Il cittadino italiano che va a votare deve tenere presente che questa è la situazione. Non si possono fare sconti, la situazione è questa. Che fare dunque? Bisogna anzitutto aver chiaro che ci sono dei criteri ultimi di giudizio. Sono quelli che il magistero di Benedetto XVI aveva mirabilmente enucleato come principi non negoziabili. Adesso si preferisce non usare più questo termine, ma se non usare questo termine vuol dire emarginare questi principi, vuol dire che si è dentro la società senza identità.

Principi non negoziabili, che ruotano attorno al valore assoluto della persona, indisponibile a tutto, soprattutto non disponibile alle strutture istituzionali che non possono possederlo come se si trattasse di un suddito. Libertà di cultura, libertà di espressione, libertà di intrapresa economica e sociale: la società viene generata dalle persone e dai gruppi che esercitano i diritti fondamentali della persona e della società. Occorre che questa sia la prima preoccupazione.

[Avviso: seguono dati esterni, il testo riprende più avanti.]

(** [write_ier] enables exactly the interrupts with work to do and changes nothing else. *)
Lemma write_ier_ok c : queues_ok c ->
  queues_ok (write_ier c) /\ ier_ok (write_ier c) /\ output (write_ier c) = output c /\
  pending_input (write_ier c) = pending_input c /\ mode (write_ier c) = mode c /\
  txq (write_ier c) = txq c /\ buffer (write_ier c) = buffer c /\
  rx (hw (write_ier c)) = rx (hw c) /\ thre (hw (write_ier c)) = thre (hw c).
Proof.
  intros [Ht Hb Hd Hm]. unfold write_ier, input_full.
  rewrite (intq_empty_spec (txq c) Ht), (intq_full_spec (buffer c) Hb), outb_IER by done.
  split; [constructor; cbn; done|]. split; [|split_and!; reflexivity].
  constructor; cbn [hw set_hw ier buffer txq].
  - intros Hne. rewrite (bool_decide_false (contents (txq c) = [])) by done.
    by destruct (bool_decide _).
  - intros Hne. rewrite (bool_decide_false (length _ = _)) by done.
    by destruct (bool_decide _).
Qed.

Lemma serial_notify_ok c : queues_ok c ->
  queues_ok (serial_notify c) /\ (mode c = QUEUE -> ier_ok (serial_notify c)) /\
  output (serial_notify c) = output c /\ pending_input (serial_notify c) = pending_input c /\
  mode (serial_notify c) = mode c /\ txq (serial_notify c) = txq c /\
  buffer (serial_notify c) = buffer c /\
  rx (hw (serial_notify c)) = rx (hw c) /\ thre (hw (serial_notify c)) = thre (hw c).
Proof.
  intros H. unfold serial_notify. destruct (decide (mode c = QUEUE)) as [E|E].
  - destruct (write_ier_ok c H) as (H1 & H2 & H3). exact (conj H1 (conj (fun _ => H2) H3)).
  - split; [done|]. split; [done|]. done.
Qed.

Lemma putc_poll_loop_ok fuel : forall u b u', dlab u = false ->
  putc_poll_loop fuel u b = Ret u' ->
  sent u' = sent u ++ [b] /\ rx u' = rx u /\ ier u' = ier u /\ dlab u' = false.
Proof.
  induction fuel as [|fuel IH]; intros u b u' Hd H; cbn [putc_poll_loop] in H; [done|].
  destruct (inb_LSR u) as [lsr u1] eqn:E. unfold inb_LSR in E. injection E as <- <-.
  destruct (_ =? 0).
  - apply IH in H; [|exact Hd]. exact H.
  - injection H as <-. rewrite outb_THR by done. done.
Qed.

Lemma putc_poll_ok c b c' : dlab (hw c) = false -> putc_poll c b = Ret c' ->
  sent (hw c') = sent (hw c) ++ [b] /\ rx (hw c') = rx (hw c) /\ ier (hw c') = ier (hw c) /\
  dlab (hw c') = false /\ txq c' = txq c /\ buffer c' = buffer c /\ mode c' = mode c.
Proof.
  intros Hd H. unfold putc_poll in H. apply obind_Ret in H as (u & Hu & [= <-]).
  destruct (putc_poll_loop_ok _ _ _ _ Hd Hu) as (? & ? & ? & ?). done.
Qed.

(** Polling ends as soon as the device answers that it is ready. *)
Lemma putc_poll_loop_total b n : forall u, (length (thre u) <= n)%nat -> true ∈ thre u ->
  exists u', putc_poll_loop n u b = Ret u'.
Proof.
  induction n as [|n IH]; intros u Hn Hin.
  { destruct (thre u); [by apply not_elem_of_nil in Hin|simpl in Hn; lia]. }
  cbn [putc_poll_loop]. destruct (inb_LSR u) as [lsr u1] eqn:E. unfold inb_LSR in E.
  injection E as <- <-. destruct (thre u) as [|[] t] eqn:Et; [by apply not_elem_of_nil in Hin| |].
  - replace (Z.land _ LSR_THRE =? 0) with false by (by destruct (decide _)). eauto.
  - replace (Z.land _ LSR_THRE =? 0) with true by (by destruct (decide _)).
    apply IH; cbn; [simpl in Hn; lia|]. by apply elem_of_cons in Hin as [?|?].
Qed.

Lemma init_poll_ok c : queues_ok c -> mode c = UNINIT ->
  exists c', init_poll c = Ret c' /\ queues_ok c' /\ mode c' = POLL /\
    sent (hw c') = sent (hw c) /\ contents (txq c') = [] /\ buffer c' = buffer c /\
    rx (hw c') = rx (hw c) /\ thre (hw c') = thre (hw c) /\ divisor (hw c') = 12 /\ ier (hw c') = 0.
Proof.
  intros [Ht Hb Hd Hm] E. unfold init_poll. rewrite bool_decide_true by done.
  rewrite outb_IER by done. destruct (hw c) as [i l m d se r t]. cbn in *.
  eexists. split; [reflexivity|]. split.
  { constructor; [|done|done|done]. constructor; cbn; [by apply (iq_len _ Ht)|lia|lia|done|done]. }
  do 6 (split; [done|]). split; [|done].
  change ((Z.shiftr 12 8) * 256 + (d / 256 * 256 + Z.land 12 255) mod 256 = 12).
  change (Z.shiftr 12 8) with 0. change (Z.land 12 255) with 12.
  rewrite Z.add_comm, Z.add_0_r, Z.add_comm, Z.mod_add by lia. done.
Qed.

(** Taking the oldest byte of the transmit queue and sending it by polling. *)
Lemma poll_oldest c cur ctx b rest q r c' :
  queues_ok c -> contents (txq c) = b :: rest ->
  intq_getc (txq c) cur ctx = Ret (q, r) ->
  (exists w, r = Done b w) /\
  (putc_poll (set_txq c q) b = Ret c' ->
   queues_ok c' /\ output c' = output c /\ contents (txq c') = rest /\ mode c' = mode c /\
   buffer c' = buffer c /\ rx (hw c') = rx (hw c) /\ ier (hw c') = ier (hw c)).
Proof.
  intros [Ht Hb Hd Hm] Hc Hg.
  destruct (intq_getc_Done (txq c) cur ctx Ht b rest Hc) as (q' & Hg' & Hq' & Hcq & _).
  rewrite Hg in Hg'. injection Hg' as -> ->. split; [eauto|]. intros Hp.
  destruct (putc_poll_ok (set_txq c q') b c' Hd Hp) as (H1 & H2 & H3 & H4 & H5 & H6 & H7).
  cbn in *. split.
  { constructor; [by rewrite H5|by rewrite H6|done|]. rewrite H7. intros E. by rewrite Hm in Hc. }
  unfold output. rewrite H1, H5. cbn. rewrite Hcq, Hc, <- app_assoc. split_and!; done.
Qed.

Lemma serial_putc_ok c byte off cur ctx c' r :
  console_ok c -> serial_putc c byte off cur ctx = Ret (c', r) ->
  console_ok c' /\ pending_input c' = pending_input c /\ mode c' <> UNINIT /\
  output c' = output c ++ (match r with Done _ _ => [byte] | _ => [] end).
Proof.
  intros [Hq Hi] H. unfold serial_putc in H. destruct (decide (mode c <> QUEUE)) as [Em|Em].
  - apply obind_Ret in H as (c1 & H1 & H). apply obind_Ret in H as (c2 & H2 & [= <- <-]).
    assert (Hc1 : queues_ok c1 /\ mode c1 = POLL /\ sent (hw c1) = sent (hw c) /\
              contents (txq c1) = [] /\ buffer c1 = buffer c /\ rx (hw c1) = rx (hw c)).
    { destruct (decide (mode c = UNINIT)) as [E|E].
      - destruct (init_poll_ok c Hq E) as (c1' & Hc1 & ? & ? & ? & ? & ? & ? & _).
        rewrite H1 in Hc1. injection Hc1 as ->. done.
      - injection H1 as <-. split_and!; try done; [by destruct (mode c)|by apply (qs_mode c Hq)]. }
    destruct Hc1 as (Hq1 & Hm1 & Hs1 & Ht1 & Hb1 & Hr1).
    destruct (putc_poll_ok c1 byte c2 (qs_dlab c1 Hq1) H2) as (P1 & P2 & P3 & P4 & P5 & P6 & P7).
    split; [split|].
    + constructor; [rewrite P5; apply Hq1|rewrite P6; apply Hq1|done|by rewrite P5].
    + rewrite P7, Hm1. done.
    + unfold pending_input, output. rewrite P1, P2, P5, P6, P7, Hs1, Hr1, Hb1, Hm1, Ht1.
      rewrite (qs_mode c Hq Em), !app_nil_r. done.
  - apply dec_stable in Em. apply obind_Ret in H as (c1 & H1 & H).
    assert (Hc1 : queues_ok c1 /\ mode c1 = QUEUE /\ output c1 = output c /\ buffer c1 = buffer c /\
              rx (hw c1) = rx (hw c) /\ (c1 = c \/ length (contents (txq c1)) <> 63%nat)).
    { destruct (off && intq_full (txq c)) eqn:E; [|injection H1 as <-; split_and!; auto].
      rewrite (intq_full_spec (txq c) (qs_txq c Hq)) in E. apply andb_true_iff in E as [_ E].
      apply bool_decide_eq_true in E. destruct (contents (txq c)) as [|b rest] eqn:Ec; [done|].
      apply obind_Ret in H1 as ([q r1] & Hg & H1).
      destruct (poll_oldest c cur ctx b rest q r1 c1 Hq Ec Hg) as [[w ->] Hp].
      destruct (Hp H1) as (? & ? & Hct & ? & ? & ? & _).
      split_and!; try done; [congruence|right; rewrite Hct; simpl in E; lia]. }
    clear H1. destruct Hc1 as (Hq1 & Hm1 & Ho1 & Hb1 & Hr1 & Hor).
    apply obind_Ret in H as ([q r1] & Hp & H).
    destruct (decide (length (contents (txq c1)) = 63%nat)) as [Hfull|Hroom].
    + pose proof (intq_putc_full (txq c1) cur ctx (qs_txq c1 Hq1) byte Hfull) as Hpf.
      destruct ctx; [congruence|]. destruct Hpf as (q' & r' & Hp' & Hq' & Hcq & Hl).
      rewrite Hp in Hp'. injection Hp' as -> ->. destruct Hor as [->|?]; [|done].
      assert (Hr' : forall x w, r' <> Done x w) by (intros x w ->; destruct (lock _); by destruct Hl).
      destruct r' as [x w| |]; [by destruct (Hr' x w)| |]; injection H as <- <-;
        rewrite app_nil_r; unfold output, pending_input; cbn; rewrite Hcq.
      all: split; [|split; [done|split; [congruence|done]]].
      all: split; [constructor; cbn; [done|apply Hq|apply Hq|by rewrite Hcq; apply Hq]|].
      all: intros _; destruct (Hi Em) as [Hx Hy]; constructor; cbn; [by rewrite Hcq|done].
    + destruct (intq_putc_Done (txq c1) cur ctx (qs_txq c1 Hq1) byte Hroom) as (q' & Hp' & Hq' & Hcq & _).
      rewrite Hp in Hp'. injection Hp' as -> ->. injection H as <- <-.
      assert (Hq2 : queues_ok (set_txq c1 q')).
      { constructor; cbn; [done|apply Hq1|apply Hq1|by rewrite Hm1]. }
      destruct (write_ier_ok _ Hq2) as (W1 & W2 & W3 & W4 & W5 & _).
      split; [by split|]. rewrite W3, W4, W5. unfold output, pending_input in *. cbn.
      rewrite Hcq, Hb1, Hr1, Hm1, app_assoc, Ho1. done.
Qed.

E la seconda preoccupazione è che le istituzioni servano il bene comune; ma non impongano un proprio bene particolare e neppure la somma dei beni particolari come se fosse il bene comune. Il bene comune è una concezione ampia della vita personale e sociale nella quale i vari gruppi e le varie culture presenti trovano un punto di riferimento e di condivisione comune.
Questi diritti esercitati attivamente contribuiscono alla nascita di una società che ha come compito riconoscere e promuovere le libertà dei singoli e dei gruppi così che la società sia sempre più libera.

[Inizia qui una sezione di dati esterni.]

Lemma extent_shapes s s' fuel : shapes s' = shapes s -> forall b, extent fuel s' b = extent fuel s b.
Proof.
  intros H. induction fuel as [|fuel IH]; intros b; [done|]; cbn [extent writable].
  destruct (all_blocks s !! b) as [blk|] eqn:Hb.
  - destruct (shapes_lookup s s' b blk H Hb) as (blk' & -> & [= _ _ _ Ho]). cbn. rewrite Ho.
    destruct (ops blk); [done|]. by rewrite IH.
  - by rewrite (shapes_none s s' b H Hb).
Qed.

Lemma writable_shapes s s' fuel : shapes s' = shapes s -> forall b, writable fuel s' b = writable fuel s b.
Proof.
  intros H. induction fuel as [|fuel IH]; intros b; [done|]; cbn [extent writable].
  destruct (all_blocks s !! b) as [blk|] eqn:Hb.
  - destruct (shapes_lookup s s' b blk H Hb) as (blk' & -> & [= _ -> _ ->]).
    destruct (ops blk); [done|]. by rewrite IH.
  - by rewrite (shapes_none s s' b H Hb).
Qed.

Lemma devices_ok_shapes s s' : devices_ok s -> shapes s' = shapes s ->
  Forall2 (fun d' d => length d' = length d) (disks s') (disks s) -> Forall (Forall sector_ok) (disks s') ->
  devices_ok s'.
Proof.
  intros [Hb Hd] Hs Hl Hok. split; [|done]. intros b blk' Hlk.
  destruct (shapes_lookup s' s b blk') as (blk & Hlk' & [= _ _ Hsz Hops]); [by symmetry|done|].
  destruct (Hb b blk Hlk') as [Hr Ho]. split; [congruence|]. rewrite <- Hops. destruct (ops blk).
  - destruct Ho as (d & Hd1 & Hd2). destruct (Forall2_lookup_r _ _ _ _ _ Hl Hd1) as (d' & Hd1' & Hlen).
    exists d'. split; [done|]. lia.
  - destruct Ho as (Hlt & Hst & parent & Hp & Hfit). split; [done|]. split; [done|].
    destruct (shapes_lookup s s' _ parent Hs Hp) as (parent' & Hp' & [= _ _ Hsp _]). exists parent'. split; [done|]. lia.
Qed.

Lemma extent_ok s fuel : devices_ok s -> forall b blk, all_blocks s !! b = Some blk -> (b < fuel)%nat ->
  exists disk ofs d, extent fuel s b = Some (disk, ofs) /\ disks s !! disk = Some d /\
    0 <= ofs /\ ofs + b_size blk <= Z.of_nat (length d).
Proof.
  intros [Hok _]. induction fuel as [|fuel IH]; intros b blk Hb Hf; [lia|]. cbn [extent]. rewrite Hb.
  destruct (Hok b blk Hb) as [Hr Ho]. cbn. destruct (ops blk) as [disk|p].
  - destruct Ho as (d & Hd & Hlen). exists disk, 0, d. split_and!; [done|done|lia|lia].
  - destruct Ho as (Hlt & Hst & parent & Hp & Hfit).
    destruct (IH (p_block p) parent Hp ltac:(lia)) as (disk & ofs & d & -> & Hd & Ho1 & Ho2).
    exists disk, (ofs + p_start p), d. split_and!; [done|done|lia|lia].
Qed.

Lemma extent_fuel s : devices_ok s -> forall f1 f2 b, (b < f1)%nat -> (b < f2)%nat ->
  extent f1 s b = extent f2 s b.
Proof.
  intros [Hok _]. induction f1 as [|f1 IH]; intros [|f2] b H1 H2; try lia. cbn [extent].
  destruct (all_blocks s !! b) as [blk|] eqn:Hb; cbn; [|done]. destruct (Hok b blk Hb) as [_ Ho].
  destruct (ops blk) as [|p]; [done|]. destruct Ho as (Hlt & _). by rewrite (IH f2) by lia.
Qed.

Lemma count_read_Ret s b blk : all_blocks s !! b = Some blk ->
  exists s', count_read s b = Ret s' /\ quiet s s' /\ disks s' = disks s.
Proof.
  intros Hb. unfold count_read. rewrite Hb. cbn. eexists. split; [done|]. split; [|done].
  split_and!; try done. unfold shapes. cbn. rewrite list_fmap_insert. apply list_insert_id.
  by rewrite list_lookup_fmap, Hb.
Qed.

Lemma count_write_Ret s b blk : all_blocks s !! b = Some blk ->
  exists s', count_write s b = Ret s' /\ quiet s s' /\ disks s' = disks s.
Proof.
  intros Hb. unfold count_write. rewrite Hb. cbn. eexists. split; [done|]. split; [|done].
  split_and!; try done. unfold shapes. cbn. rewrite list_fmap_insert. apply list_insert_id.
  by rewrite list_lookup_fmap, Hb.
Qed.

Lemma block_read_panic fuel s b blk sec : all_blocks s !! b = Some blk -> b_size blk <= sec ->
  block_read (S fuel) s b sec = Panic.
Proof.
  intros Hb H. cbn [block_read]. rewrite Hb. cbn. unfold check_sector.
  by replace (b_size blk <=? sec) with true by lia.
Qed.

Lemma block_write_panic fuel s b blk sec data : all_blocks s !! b = Some blk -> b_size blk <= sec ->
  block_write (S fuel) s b sec data = Panic.
Proof.
  intros Hb H. cbn [block_write]. rewrite Hb. cbn. unfold check_sector.
  by replace (b_size blk <=? sec) with true by lia.
Qed.

Lemma block_read_Ret s fuel : devices_ok s -> forall b blk sec,
  all_blocks s !! b = Some blk -> (b < fuel)%nat -> 0 <= sec < b_size blk ->
  exists disk ofs d data s',
    extent fuel s b = Some (disk, ofs) /\ disks s !! disk = Some d /\ aget d (ofs + sec) = Some data /\
    block_read fuel s b sec = Ret (s', data) /\ quiet s s' /\ disks s' = disks s.
Proof.
  intros Hok. induction fuel as [|fuel IH]; intros b blk sec Hb Hf Hsec; [lia|].
  destruct (extent_ok s (S fuel) Hok b blk Hb Hf) as (disk & ofs & d & He & Hd & Ho1 & Ho2).
  exists disk, ofs, d. destruct (aget_is_Some d (ofs + sec)) as [data Hdata]; [lia|]. exists data.
  pose proof He as He'. cbn [extent] in He'. rewrite Hb in He'. cbn in He'.
  cbn [block_read]. rewrite Hb. cbn [deref obind]. unfold check_sector.
  replace (b_size blk <=? sec) with false by lia. destruct (proj1 Hok b blk Hb) as [Hr Hdrv].
  destruct (ops blk) as [disk0|p].
  - injection He' as <- <-. unfold disk_read. rewrite Hd. cbn [deref obind]. unfold aread.
    rewrite Z.add_0_l in Hdata |- *. rewrite Hdata. cbn [deref obind].
    destruct (count_read_Ret s b blk Hb) as (s' & -> & Hq & Hds). exists s'. by split_and!.
  - destruct Hdrv as (Hlt & Hst & parent & Hp & Hfit). destruct (proj1 Hok _ _ Hp) as [Hpr _].
    unfold partition_read. rewrite u32_small by lia.
    destruct (IH (p_block p) parent (p_start p + sec) Hp ltac:(lia) ltac:(lia))
      as (disk1 & ofs1 & d1 & data1 & s1 & He1 & Hd1 & Hg1 & -> & Hq1 & Hds1).
    rewrite He1 in He'. injection He' as <- <-. rewrite Hd in Hd1. injection Hd1 as <-.
    rewrite Z.add_assoc, Hdata in Hg1. injection Hg1 as <-. cbn [obind].
    destruct (shapes_lookup s s1 b blk (proj1 Hq1) Hb) as (blk1 & Hb1 & _).
    destruct (count_read_Ret s1 b blk1 Hb1) as (s' & -> & Hq & Hds). exists s'.
    split_and!; [done..|by eapply quiet_trans|congruence].
Qed.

Tali questioni, che sembrano un po’ desuete rispetto alla approssimazione paraculturale che domina il nostro paese, devono essere recuperate nella loro forza, e le formazioni politiche e le singole persone che intendono correre per il Parlamento debbono essere valutate e giudicate secondo una consonanza più o meno esplicita a questi valori fondamentali.
Non è lecito votare per formazioni o persone che neghino anche uno solo di questi princìpi che ho evocato.

Mi permetto un ultimo spunto: rifacendomi io alla grande tradizione spirituale, culturale e sociale che è racchiusa nel nome e nella testimonianza di monsignor Luigi Giussani, credo di poter affermare con tranquillità che quanto ho formulato in questo intervento è ciò che don Giussani in occasione delle varie elezioni riformulava ogni volta al suo popolo e, aldilà di esso, a tutta la società.

In tanti anni di convivenza non l’ho mai sentito parlare di cristiani che in quanto “maturi” o “adulti” potessero affrontare le competizioni elettorali senza avere un giudizio chiaro, cosa che equivale ad accettare il pensiero unico dominante. È perciò incomprensibile che ci siano persone che, pur riferendosi alla tradizione di don Giussani, rilancino oggi l’espressione di “cattolici maturi” o “adulti”, un termine non solo equivoco ma anche largamente deficitario, che nell’agone sociale, culturale e politico cattolico è stata lanciata dall’ex presidente del Consiglio Romano Prodi.